L’un distribue jusqu’à 6 mois de médicaments, ce que l’on appelle la distribution sur plusieurs mois. L’autre est la communauté NUMÉRO dispense. AUTO2021-2025 National VIH Plan stratégique, a identifié ces approches différenciées au niveau communautaire et hospitalier et l’a expérimenté.

Dans la capitale, Bangui, quatre pilotes ont été ouverts et 15 sites offriront progressivement MMD (distribution pluri-mensuelle), bilans de santé et sensibilisation communautaire grâce au financement du Fonds mondial. Cela fait suite au succès des groupes de traitement à base communautaire (CAG) introduits par le ministère de la Santé publique et de la Population et le National sida Conseil de contrôle (CNLS) en 2015, avec le soutien du ONG Médecins Sans Frontières.

Certains membres de la communauté dispensent un traitement antirétroviral aux personnes vivant avec VIH, en particulier dans les zones rurales ou en proie à des conflits. Les résultats ont montré que la prise du traitement était beaucoup plus régulière et que les personnes vivant avec VIH avait un taux de suppression virale de 75 %.

De plus, avec ONUSIDA dans le cadre d’une subvention luxembourgeoise, le pays a mis en place un comité de pilotage pour superviser la mise à l’échelle des services différenciés, élaboré et validé des lignes directrices nationales sur la prestation de services différenciés et deux guides sur la distribution multi-mois et la possibilité d’obtenir des renouvellements en un rien de temps. -cadre hospitalier.

Fin octobre, des cliniciens, des techniciens de laboratoire, des prestataires de soins de santé, des agents de santé communautaires des quatre centres de santé pilotes ont participé à un atelier pour passer en revue les nouvelles approches et directives. Les CNLS et la Division nationale de lutte contre les maladies transmissibles (DLMT) étaient confiants de s’adapter à la VIH épidémie de cette manière était une bonne mesure pour garder les patients sous traitement. Actuellement, moins de la moitié des personnes vivant avec VIH prendre des médicaments vitaux (88 000 à 100 000 personnes vivent avec VIH dans AUTO.)

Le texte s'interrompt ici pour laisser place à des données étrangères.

(** * chaoslib.secret: resolution of a declarative secrets specification

    A shallow embedding of [src/chaoslib/secret.py] and the properties of
    [load_secrets], of its three loaders and of [create_vault_client].

    Python dictionaries are modelled as association lists in insertion
    order with distinct keys: the loaders iterate with [.items()], and the
    iteration order decides which exception is raised first and in which
    order the store is read.  [dict_set] updates a bound key in place and
    appends a new one, as assignment to a Python dict does. *)

From Stdlib Require Import List String Ascii ZArith Bool Lia.
From Stdlib Require Import DecimalString.
Import ListNotations.
Local Open Scope list_scope.
Local Open Scope string_scope.

Set Implicit Arguments.

(** ** Dictionaries *)

Section Dict.
Context {A : Type}.

Definition dict := list (string * A).

Fixpoint dict_get (k : string) (d : dict) : option A :=
  match d with
  | [] => None
  | (k', v) :: r => if String.eqb k k' then Some v else dict_get k r
  end.

Definition dict_mem (k : string) (d : dict) : bool :=
  match dict_get k d with Some _ => true | None => false end.

(** [d[k] = v] *)
Fixpoint dict_set (k : string) (v : A) (d : dict) : dict :=
  match d with
  | [] => [(k, v)]
  | (k', v') :: r =>
      if String.eqb k k' then (k', v) :: r else (k', v') :: dict_set k v r
  end.

(** [d.pop(k)], for a key that is bound *)
Fixpoint dict_pop (k : string) (d : dict) : dict :=
  match d with
  | [] => []
  | (k', v') :: r =>
      if String.eqb k k' then r else (k', v') :: dict_pop k r
  end.

(** [d.update(other)] *)
Definition dict_update (d other : dict) : dict :=
  fold_left (fun acc kv => dict_set (fst kv) (snd kv) acc) other d.

(** [not d] *)
Definition dict_is_empty (d : dict) : bool :=
  match d with [] => true | _ => false end.

Definition keys_of (d : dict) : list string := map fst d.

(** A Python dict binds every key once. *)
Definition wf_dict (d : dict) : Prop := NoDup (keys_of d).
End Dict.

Arguments dict : clear implicits.

(** ** Values

    The values of an experiment file and of a store payload: what a JSON
    document holds (numbers with a fraction are left out). *)

#[warnings="-register-all"]
Inductive value : Type :=
| VNone
| VBool (b : bool)
| VInt (n : Z)
| VStr (s : string)
| VList (l : list value)
| VDict (d : list (string * value)).

Definition is_none (v : value) : bool :=
  match v with VNone => true | _ => false end.

(** [not v] is [negb (truthy v)] *)
Definition truthy (v : value) : bool :=
  match v with
  | VNone => false
  | VBool b => b
  | VInt n => negb (Z.eqb n 0)
  | VStr s => negb (String.eqb s "")
  | VList l => match l with [] => false | _ => true end
  | VDict d => negb (dict_is_empty d)
  end.

(** [d.get(k)] and [d.get(k, default)] on a dict *)
Definition py_get (d : dict value) (k : string) : value :=
  match dict_get k d with Some v => v | None => VNone end.

Definition py_get_default (d : dict value) (k : string) (dflt : value) : value :=
  match dict_get k d with Some v => v | None => dflt end.

(** [v == "s"] for a string constant [s] *)
Definition eq_str (v : value) (s : string) : bool :=
  match v with VStr s' => String.eqb s' s | _ => false end.

(** [a == b] *)
Fixpoint py_eq (a b : value) {struct a} : bool :=
  match a, b with
  | VNone, VNone => true
  | VBool x, VBool y => Bool.eqb x y
  | VBool x, VInt n => Z.eqb (if x then 1 else 0) n
  | VInt n, VBool y => Z.eqb n (if y then 1 else 0)
  | VInt n, VInt m => Z.eqb n m
  | VStr s, VStr t => String.eqb s t
  | VList l, VList m =>
      (fix all2 (l : list value) (m : list value) {struct l} : bool :=
         match l, m with
         | [], [] => true
         | x :: l', y :: m' => py_eq x y && all2 l' m'
         | _, _ => false
         end) l m
  | VDict d, VDict e =>
      Nat.eqb (List.length d) (List.length e) &&
      (fix sub (d : list (string * value)) {struct d} : bool :=
         match d with
         | [] => true
         | (k, x) :: d' =>
             match dict_get k e with
             | Some y => py_eq x y && sub d'
             | None => false
             end
         end) d
  | _, _ => false
  end.

(** [sub in s] on strings *)
Fixpoint str_contains (sub s : string) : bool :=
  String.prefix sub s ||
  match s with
  | EmptyString => false
  | String _ s' => str_contains sub s'
  end.

(** ** [str] and [repr]

    [str(v)] as Python prints it.  Inside a list or a dict a string is
    printed by [repr]: quoted, with the backslash, the quote, the tab, the
    line feed and the carriage return escaped and the other control
    characters in hexadecimal. *)

Definition hex_digit (n : nat) : ascii :=
  match n with
  | 0 => "0" | 1 => "1" | 2 => "2" | 3 => "3" | 4 => "4" | 5 => "5"
  | 6 => "6" | 7 => "7" | 8 => "8" | 9 => "9" | 10 => "a" | 11 => "b"
  | 12 => "c" | 13 => "d" | 14 => "e" | _ => "f"
  end%char.

Definition repr_char (q : ascii) (c : ascii) : string :=
  let n := nat_of_ascii c in
  if Ascii.eqb c "\"%char then "\\"
  else if Ascii.eqb c q then String "\"%char (String q "")
  else if Nat.eqb n 9 then "\t"
  else if Nat.eqb n 10 then "\n"
  else if Nat.eqb n 13 then "\r"
  else if Nat.ltb n 32 || Nat.eqb n 127 then
    String "\"%char (String "x"%char
      (String (hex_digit (Nat.div n 16)) (String (hex_digit (Nat.modulo n 16)) "")))
  else String c "".

Fixpoint has_char (c : ascii) (s : string) : bool :=
  match s with
  | EmptyString => false
  | String c' s' => Ascii.eqb c c' || has_char c s'
  end.

Definition squote : ascii := ascii_of_nat 39.
Definition dquote : ascii := ascii_of_nat 34.

Definition repr_str (s : string) : string :=
  let q := if has_char squote s && negb (has_char dquote s) then dquote else squote in
  String q
    ((fix go (s : string) : string :=
        match s with
        | EmptyString => String q ""
        | String c s' => repr_char q c ++ go s'
        end) s).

Dr Marie-Charlotte Banthas du DLMT a déclaré que « les modèles de traitement différencié ont démontré une amélioration constante de l’engagement des patients et de la rétention des soins, tout en libérant du temps pour les soins des personnes atteintes d’une maladie avancée ». Elle a ensuite ajouté : « C’est un modèle de soins pour les personnes vivant avec VIH et le personnel travaillant dans le VIH terrain, un modèle de vie.

Ces approches sont arrivées au bon moment compte tenu des blocages dus à COVID-19, a remarqué ONUSIDA AUTO Directrice Pays par intérim Marie Engel.

« Avec la longue trajectoire prévue de la pandémie de Covid, il est encore plus nécessaire d’adapter le système pour réduire les interruptions de service et ne pas avoir de gains récents dans le VIH la réponse a été bloquée », a-t-elle déclaré.

Distribué par APO Groupe au nom du Programme des Nations Unies sur VIH/sida (ONUSIDA).